‘Monthly North Korean Trends’ document turns out to be’phishing’… North Korean hackers impersonate the Ministry of Unification

Email impersonation screen for’Monthly North Korean Trends’ by Ministry of Unification. The sender’s address was disguised as the Ministry of Unification. /Photo = Provided by East Security

It was found that the North Korean hacking organization Thallium attempted a phishing attack by impersonating the Ministry of Unification.

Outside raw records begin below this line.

Definition gom_latn_meridiem (e t : N) (n : bool) : string :=
  if e <? 4 then "rati"
  else if e <? 12 then "sokallim"
  else if e <? 16 then "donparam"
  else if e <? 20 then "sanje"
  else "rati".
Definition gom_latn_meridiemHour (e : N) (t : string) : option N :=
  let e := if 12 === e then 0 else e in
  if "rati" === t then (if e <? 4 then Some e else Some (e + 12))
  else if "sokallim" === t then Some e
  else if "donparam" === t then (if 12 <? e then Some e else Some (e + 12))
  else if "sanje" === t then Some (e + 12)
  else None.
Definition gom_latn_locale : Locale := mkLocale "gom-latn" gom_latn_meridiem (Some gom_latn_meridiemHour) localeIsPM.

Definition tr_meridiem (e t : N) (n : bool) : string :=
  if e <? 12 then (if n then "öö" else "ÖÖ")
  else if n then "ös"
  else "ÖS".
Definition tr_isPM (e : string) : bool := ("ös" === e) || ("ÖS" === e).
Definition tr_locale : Locale := mkLocale "tr" tr_meridiem None tr_isPM.

Definition th_meridiem (e t : N) (n : bool) : string :=
  if e <? 12 then "ก่อนเที่ยง"
  else "หลังเที่ยง".
Definition th_isPM (e : string) : bool := "หลังเที่ยง" === e.
Definition th_locale : Locale := mkLocale "th" th_meridiem None th_isPM.

Definition ar_ly_meridiem (e t : N) (n : bool) : string :=
  if e <? 12 then "ص"
  else "م".
Definition ar_ly_isPM (e : string) : bool := "م" === e.
Definition ar_ly_locale : Locale := mkLocale "ar-ly" ar_ly_meridiem None ar_ly_isPM.

Definition be_meridiem (e t : N) (n : bool) : string :=
  if e <? 4 then "ночы"
  else if e <? 12 then "раніцы"
  else if e <? 17 then "дня"
  else "вечара".
Definition be_isPM (e : string) : bool := js_in e ["дня"; "вечара"].
Definition be_locale : Locale := mkLocale "be" be_meridiem None be_isPM.

Definition ko_meridiem (e t : N) (n : bool) : string :=
  if e <? 12 then "오전"
  else "오후".
Definition ko_isPM (e : string) : bool := "오후" === e.
Definition ko_locale : Locale := mkLocale "ko" ko_meridiem None ko_isPM.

East Security said on the 24th, “An e-mail hacking attack, which is believed to be the conduct of a North Korean-linked cyber attack organization, was discovered.” “This APT (intelligent and sustained threat) attack is the conduct of a North Korean-linked cyber attack organization known as’Thallium’. It is estimated to be.”

APT attacks are attacks that attempt to steal important data such as personal information by attempting continuous hacking over a long period of time. Thallium is one of the most active cyber espionage groups among APT attack groups in Korea and the United States, and continues to threaten people mainly in the fields of politics, diplomacy, security, reunification and North Korea.

East Security said, “It is characterized by elaborate and subtle manipulation of the source to look like an e-mail from the Ministry of Unification. It is analyzed that the attacker has built a separate e-mail server to manipulate the e-mail address.”

It is one of attackers’ strategies to avoid the alertness of email recipients by manipulating the sender.

The source address of malicious emails used in the actual attack is’Ministry of Unification <[email protected]With >’, the recipient is very likely to mistake it for a normal email and open it.

The actual PDF document screen shown after the email password has been stolen. The actual document of the Korea Institute for National Unification was used. / Photo = Provided by East Security

East Security said, “If you look at the contents of the e-mail, the image of the first page of the document, expressed as if issued by the Ministry of Unification, is inserted in the text. He explained.

At this time, East Security said, “If you click the link at this time, instead of viewing the document, a screen asking you to enter the password of the email recipient appears.” “If you enter the password, the information will be leaked to the attacker, revealing the contents of the email, There is a possibility that it could become a perpetrator, such as sending a follow-up attack email to nearby acquaintances by unauthorized theft.”

Here, there was also the detail showing the document officially distributed by the Korea Institute for National Unification to prevent the attacker from recognizing the hacking damage as much as possible immediately after the password was stolen. If the e-mail recipient is not aware of the hacking, information is continuously leaked to the hacker. In addition, there is a possibility that hackers can use the email recipient’s computer as a means of attack in the future.

Moon Jong-hyun, head of East Security ESRC Center, said, “The subtle and explicit cyber threat pretending to be a major government agency is actively progressing locally.”

“The level of cyber threats has also increased for each individual due to the trend of working from home due to the impact of Corona 19,” said Moon.

He continued, “We need more attention and preparedness for the latest threat cases so that we are not exposed to the latest threats by being fooled by the elaborate and intelligently manipulated source impersonation attack method.” Because of this, it is imperative that related organizations seek and approach solutions together in terms of national cybersecurity.”

Email impersonation screen for’Monthly North Korean Trends’ by Ministry of Unification. There is no actual file attached and there is a link (lower red box) to the malicious document. / Photo = Provided by East Security

On the other hand, it stands out that North Korean expressions were used among the emails used by hackers.

The file the hacker used as a malicious document is the’Analysis of the 8th Congress of the Korean Workers’ Party (2): Economic and Social and Cultural Fields’ by the Korea Institute for National Unification. However, on the hacking email screen sent by the hacker, it was marked as’Chosun Workers Party’ rather than’Chosun Workers Party’.

It looks like a hacker typing letters into an email and not using the proposition rule as usual.

In general, it is not easy to identify a hacker. However, experts comprehensively analyze the language used in a specific region, the usual habits that appear when coding, and the IP that was accidentally exposed to specify or infer the country or organization.


Source: DailyNK by www.dailynk.com.

*The article has been translated based on the content of DailyNK by www.dailynk.com. If there is any problem regarding the content, copyright, please leave a report below the article. We will try to process as quickly as possible to protect the rights of the author. Thank you very much!

*We just want readers to access information more quickly and easily with other multilingual content, instead of information only available in a certain language.

*We always respect the copyright of the content of the author and always include the original link of the source article.If the author disagrees, just leave the report below the article, the article will be edited or deleted at the request of the author. Thanks very much! Best regards!